A dusty bus drew up and decanted a camera-bedecked crowd of tourists, most of them Japanese, a few Americans and Europeans. The tour guide was a little man in sunglasses with a grey beard that looked as if rats had slept in it. From the color of his nose he was a drinking man. He said in a piping German-accented voice, “This way please, follow me,” and led the tourists past the watchful marines onto the Embassy grounds.
I was astonished. “They just come and go like that?”
“Nobody wants to stop them. The country needs tourists desperately and this building’s a landmark. Bismarck and Queen Elizabeth slept in it. Not, I assume, on the same night. Actually she was Princess Elizabeth then. They—” he was talking about the tourists now “— only see the public rooms on the ground floor, of course. No access to working Embassy areas. You need a pass, ID and an armed escort to get past the doors. I think the tour groups visit twice a day. I heard part of the old German’s spiel this morning. He’s pretty good — an old Africa hand, used to hunt rhino with Selous when he was a boy.”
We walked inside and had to clear ourselves with the marine guard. The soldiers across the street watched balefully. We went through the main doors and passed through a series of interior checkpoints and finally entered a comfortable but not very large office whose occupant, like the government-green paint, was drab and in need of a touchup. I knew him vaguely from past acquaintance: Oscar Claiborne, twenty-five-year man, passed over numerous times for promotion, assigned to one backwater job after another. Officially he was some variety of trade attaché; actually he was the Agency’s stringer. One look at him and you yawned.
“Oscar, you know Charlie Dark.”
We shook hands. Myerson said to Oscar, “Sit-rep?” He deludes himself into thinking his clumsy use of jargon phrases will ingratiate him with the men in the field. Sit-rep, some years ago, used to be Agency lingo for Situation Report.
Oscar said, “No change. He’s in his room lying on his side, nursing the bad arm. Taking things calmly enough, I’ll give him that.”
I said, “How bad is the bayonet injury?”
“Superficial. It’s healing nicely.” Oscar beamed at me. “Hey, old buddy, how’re they hangin’?”
“I’d like to talk to Brent,” I said to Myerson.

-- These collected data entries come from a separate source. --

(** * ArborTrail: the round lifecycle controller and the globe renderer

    A shallow embedding of [src/App.tsx] (the [App] component: [initGame],
    [startRound], [handleGuess], [handleRegenerateFact], [nextRound] and the
    click handlers of the rendered tree), of [services/geminiService.ts]
    ([fetchNewTrees], [fetchNewFunFact], [generateTreeImage]) and of
    [components/Globe.tsx] (the [render] loop and its marker test).

    React state is one record, [State]; a handler is a computation in a
    small state-and-exception monad [M]; everything the outside world
    decides during one handler (the answers of the content provider, the
    clock, the order a random comparator produces) is read from a [World].
    A [string] holds the UTF-8 bytes of a text. *)

From Stdlib Require Import List String Ascii Bool Arith ZArith NArith QArith.
From Stdlib Require Import Lia Permutation DecimalString DecimalN.
From Stdlib Require Import Reals Lra.
Import ListNotations.

Local Open Scope string_scope.
Local Open Scope list_scope.
Local Open Scope nat_scope.

(* ================================================================== *)
(** ** types.ts *)

Record GeoLocation := mkGeoLocation {
  lat : Q;
  lng : Q;
  label : option string
}.

Record TreeData := mkTreeData {
  id : string;
  commonName : string;
  scientificName : string;
  autumnDescription : string;
  springDescription : string;
  habitats : list GeoLocation;
  funFact : string
}.

Record GameRound := mkGameRound {
  targetTree : TreeData;
  options : list string;
  autumnImageUrl : string;
  springImageUrl : option string
}.

Inductive Difficulty := EASY | MEDIUM | HARD.

Inductive GameStatus :=
  IDLE | DIFFICULTY_SELECTION | LOADING | GUESSING | RESULT | ERROR.

Definition GameStatus_eqb (a b : GameStatus) : bool :=
  match a, b with
  | IDLE, IDLE | DIFFICULTY_SELECTION, DIFFICULTY_SELECTION
  | LOADING, LOADING | GUESSING, GUESSING | RESULT, RESULT | ERROR, ERROR => true
  | _, _ => false
  end.

(** The string value of a [Difficulty] member ([EASY = 'Easy'], ...). *)
Definition Difficulty_value (d : Difficulty) : string :=
  match d with EASY => "Easy" | MEDIUM => "Medium" | HARD => "Hard" end.

Inductive Season := autumn | spring.

(* ================================================================== *)
(** ** The component state

    One field per [useState] cell of [App]. *)

Record State := mkState {
  status : GameStatus;
  difficulty : option Difficulty;
  currentRound : option GameRound;
  pool : list TreeData;
  score : nat;
  selectedOption : option string;
  isCorrect : option bool;
  loadingStep : string;
  isFactLoading : bool
}.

August brent was undersized and sharp-featured and had a cockney look. A monk’s fringe of limp sandy hair ran around the back of his bald cranium. His speech was rapid and clipped, the English of a man born in Africa. I liked him well enough; he was too ingratiating but I attributed that to his obvious fear. I was glad to see he wasn’t sweating unduly. That symptom is almost impossible to disguise.

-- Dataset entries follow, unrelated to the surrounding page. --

(** * OpenHands backend: Hugging Face Spaces deployment scripts

    A shallow embedding of the two scripts of the repository,

    - [app_hf.py]: [setup_hf_environment], the provisioner that fills the
      process environment with defaults and creates the scratch directories;
    - [test_hf_deploy.py]: [test_file_preparation], [simulate_workflow],
      [check_hf_token] and [main], the local packaging pipeline,

    over a small model of the part of the Python runtime they touch: the
    process environment ([os.environ]), a file tree, standard output and
    exceptions.

    Modelling conventions.
    - A file tree has regular files and directories only; owners, modes,
      timestamps, links and special files are left out, so the only ways an
      operation fails are the ones that show in the shape of the tree (a
      missing entry, a file where a directory is expected and the converse).
    - A file's content is its sequence of bytes, a [string].  Text-mode I/O
      ([open(p, "r")], [open(p, "w")]) uses UTF-8 and POSIX line endings:
      reading decodes strictly and applies Python's universal-newline
      translation, writing is the identity on bytes.
    - [print] appends one entry to the standard output of the world.  Two
      kinds of line are kept structured instead of rendered: the report of
      a caught exception and the listing of the staged files.  Standard
      output is a strict UTF-8 stream: every text that the scripts fix
      (their messages, the names of the required files) can be written to
      it, and so can the report of an exception, whose message escapes
      what it quotes.  A name read from the file tree is data: a file name
      is a sequence of bytes, and one that is not valid UTF-8 cannot be
      printed ([UnicodeEncodeError]).
    - Failures that do not show in the shape of the tree (a directory that
      may not be written, a read-only or full file system, a recursion too
      deep for the interpreter) are outside the model: theorems say what
      the code does when none of them strikes.  What is proved about a
      successful run of the provisioner or of the staging stage starts
      from a run that returned, or relates two runs; success is not
      inferred from the shape of the tree.
    - The token of [secrets.token_urlsafe] comes from outside: it is a
      parameter of the function that may draw it. *)

From Stdlib Require Import Ascii String NArith.
From stdpp Require Import gmap strings list fin_maps.

#[local] Set Warnings "-register-all".
#[local] Open Scope string_scope.

(* ===================================================================== *)
(** * The Python runtime model                                            *)
(* ===================================================================== *)

Module Py.

(** A path, split into its components. *)
Abbreviation path := (list string).

(** The [errno] values that the modelled file operations can produce.
    Python maps them to [FileNotFoundError], [FileExistsError],
    [NotADirectoryError], [IsADirectoryError] and plain [OSError]. *)
Inductive errno : Type := ENOENT | EEXIST | ENOTDIR | EISDIR | EINVAL.

(** Exceptions.  All of them derive from [Exception]. *)
Inductive exn : Type :=
  | OSError (code : errno) (filename : path)
  | SameFileError (src dst : path)
  | UnicodeDecodeError (object : string)
  | UnicodeEncodeError.

(** A node of the file tree. *)
Inductive node : Type :=
  | File (content : string)
  | Dir (entries : gmap string node).

(** One [print] call. *)
Inductive line : Type :=
  | Print (text : string)
  | PrintExn (prefix : string) (e : exn)
  | PrintListing (header : string) (tree : node).

(** What a script can see and change. *)
Record World : Type := mkWorld {
  environ : gmap string string;
  fs : node;
  stdout : list line
}.

Definition set_environ (f : gmap string string → gmap string string)
    (w : World) : World :=
  {| environ := f (environ w); fs := fs w; stdout := stdout w |}.

Definition set_fs (n : node) (w : World) : World :=
  {| environ := environ w; fs := n; stdout := stdout w |}.

Definition add_stdout (l : line) (w : World) : World :=
  {| environ := environ w; fs := fs w; stdout := stdout w ++ [l] |}.

(** The result of running a piece of code: a value, or a raised
    exception. *)
Inductive result (A : Type) : Type :=
  | Val (a : A)
  | Exc (e : exn).
Arguments Val {A} a.
Arguments Exc {A} e.

(** Code: a world transformer that returns or raises.  The world at the
    point of a raise is kept (nothing is rolled back). *)
Definition M (A : Type) : Type := World → result A * World.

#[global] Instance M_ret : MRet M := λ A a w, (Val a, w).

#[global] Instance M_bind : MBind M := λ A B f m w,
  match m w with
  | (Val a, w') => f a w'
  | (Exc e, w') => (Exc e, w')
  end.

Definition raise {A : Type} (e : exn) : M A := λ w, (Exc e, w).

(** [try: body except Exception as e: handler(e)] *)
Definition try_except {A : Type} (body : M A) (handler : exn → M A) : M A :=
  λ w, match body w with
       | (Val a, w') => (Val a, w')
       | (Exc e, w') => handler e w'
       end.

(** [print(s)] of a text that the script fixes. *)
Definition print (s : string) : M unit :=
  λ w, (Val (), add_stdout (Print s) w).

(** [print(f"{prefix}{e}")] *)
Definition print_exn (prefix : string) (e : exn) : M unit :=
  λ w, (Val (), add_stdout (PrintExn prefix e) w).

We talked for a bit — I wanted him to warm to me. I needed his trust because he’d only go through with it if he believed I could be depended on. The scheme had occurred to me immediately and it was considerably less complex than many I’d essayed.

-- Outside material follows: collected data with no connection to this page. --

Definition validate_data (df : DataFrame) : Summary :=
  {| total_rows := len df;
     missing_values :=
       to_dict (List.map (fun c => (label c, isnull_sum (values c))) (columns df));
     data_types :=
       to_dict (List.map (fun c => (label c, dtype_of (values c))) (columns df));
     unique_values :=
       to_dict (List.map (fun c => (label c, getitem_nunique df (label c))) (columns df)) |}.



Module Samples.
Import Examples.

(** Rows 0 and 1 are equal. *)
Definition repeated : DataFrame :=
  {| index := [0; 1; 2];
     columns := [column "k" (Int64 [1; 1; 2]%Z);
                 column "v" (Object [Some "a"; Some "a"; Some "b"])] |}.

Definition readings : list (option Q) := [Some 1%Q; Some 2%Q; None; Some 100%Q].

(** Seven cells of ten are missing in [gaps]. *)
Definition gaps : Column :=
  column "gaps" (Float64 [None; None; None; None; None; None; None;
                          Some 1%Q; Some 2%Q; Some 3%Q]).

Definition seven_of_ten : DataFrame :=
  {| index := seq 0 10; columns := [gaps] |}.

Definition three_names : DataFrame :=
  {| index := [0];
     columns := [column "Name" (Int64 [1]%Z); column "name" (Int64 [2]%Z);
                 column "NAME " (Int64 [3]%Z)] |}.

(** What [clean_dataframe] makes of [scenario]. *)
Definition scenario_cleaned_table : DataFrame :=
  {| index := [0; 1; 2; 3];
     columns := [column "a_col" (Float64 [Some 1%Q; Some 2%Q; Some 2%Q; Some (509 # 8)]);
                 column "cat" (Object [Some "x"; Some "x"; Some "y"; Some "x"])] |}.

Oscar Claiborne interrupted us and took me outside into the hall. “Bad news, I’m afraid. They’ve issued a fugitive execution warrant on him.”
“Meaning?”
“Meaning he can be shot on sight. Legally.”
“And they call this a freedom-loving democracy.” I went in search of Myerson.
In the Embassy cafeteria Myerson brooded at me, watching with a sneer while I put away a big meal. All he had was coffee and all he said was, “I’ll hand them one thing — it’s fantastic coffee.”